Count every line in the records below that contains the string "reverseRamp". Report that number alone.

* * * * *

(** X8.  The reverse ramp in closed form.  From commands in lock step
    with motor A between its floor and its dead stop, [n] Reverse passes
    at a steady throttle leave each command at its start minus [n] accel
    increments, stopped at its own floor: from rest 64, 62, 60, ... down
    to the floor for motor A and 192, 190, 188, ... for motor B. *)
Theorem reverse_ramp (ticks : list Inputs) :
  forall (p : Z) (s : State),
    0 <= p <= 1023 ->
    Forall (fun i => firstLow i = Some 4 /\ throttlePot i = p) ticks ->
    motorControl2 s = motorControl1 s + 128 ->
    revFloor1 p <= motorControl1 s <= deadStop1 ->
    motorControl1 (run ticks s)
    = Z.max (motorControl1 s - accelFactor * Z.of_nat (length ticks))
        (revFloor1 p) /\
    motorControl2 (run ticks s)
    = Z.max (motorControl2 s - accelFactor * Z.of_nat (length ticks))
        (revFloor2 p).
Proof.
  intros p s P L K C.
  assert (R : reverseRamp (revFloor1 p) (revFloor2 p) s)
    by (left; exact (conj K C)).
  assert (B : revFloor1 p <= motorControl1 s /\ revFloor2 p <= motorControl2 s).
  { destruct (governor_values _ P) as (G1 & G2 & G3 & G4 & G5 & G6). lia. }
  clear K C. revert s R B.
  induction ticks as [ | i ticks IH]; intros s R B.
  - change (run [] s) with s. cbn [length Z.of_nat]. lia.
  - inversion L as [ | ? ? [Fi Ti] Lt]; subst.
    destruct (reverse_straight_pass i s Fi P R) as (S1 & S2).
    destruct (governor_values _ P) as (G1 & G2 & G3 & G4 & G5 & G6).
    rewrite run_cons.
    destruct (IH Lt (loop i s)) as [-> ->].
    + unfold reverseRamp, accelFactor, deadStop1 in *. lia.
    + lia.
    + rewrite S1, S2, length_cons, Nat2Z.inj_succ.
      pose proof (Nat2Z.is_nonneg (length ticks)) as N.
      generalize dependent (Z.of_nat (length ticks)).
      unfold accelFactor. intros. lia.
Qed.

Lemma reverse_ramp_witness :
  motorControl1 (run (repeat (press 4 1023 512) 10) (setup false)) = 44 /\
  motorControl2 (run (repeat (press 4 1023 512) 10) (setup false)) = 172 /\
  motorControl1 (run (repeat (press 4 1023 512) 40) (setup false)) = 1 /\
  motorControl2 (run (repeat (press 4 1023 512) 40) (setup false)) = 128.
Proof.
  assert (P : 0 <= 1023 <= 1023) by lia.
  assert (K : motorControl2 (setup false) = motorControl1 (setup false) + 128)
    by reflexivity.
  assert (C : revFloor1 1023 <= motorControl1 (setup false) <= deadStop1)
    by (vm_compute; split; discriminate).
  assert (L : forall n,
             Forall (fun i => firstLow i = Some 4 /\ throttlePot i = 1023)
               (repeat (press 4 1023 512) n))
    by (intros n; apply held_throughout; split; reflexivity).
  destruct (reverse_ramp _ 1023 (setup false) P (L 10%nat) K C) as [A B].
  destruct (reverse_ramp _ 1023 (setup false) P (L 40%nat) K C) as [A' B'].
  split; [ rewrite A; reflexivity | ].
  split; [ rewrite B; reflexivity | ].
  split; [ rewrite A'; reflexivity | rewrite B'; reflexivity ].
Defined.

(** ** Idle passes come to rest *)

Lemma decelerated_distance (c x x' : Z) :
  decelerated c x x' ->
  Z.abs (x' - c) = Z.max 0 (Z.abs (x - c) - decelFactor).
Proof.
  unfold decelerated, decelFactor. intros (A & B & C).
  destruct (Z.lt_total x c) as [L | [E | G]].
  - specialize (B L). lia.
  - specialize (C E). lia.
  - specialize (A G). lia.
Qed.

Lemma coast_step (a n : Z) :
  0 <= n ->
  Z.max 0 (Z.max 0 (a - decelFactor) - decelFactor * n)
  = Z.max 0 (a - decelFactor * Z.succ n).
Proof. unfold decelFactor. intros H. lia. Qed.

* * * * *

Answer for this exercise:
2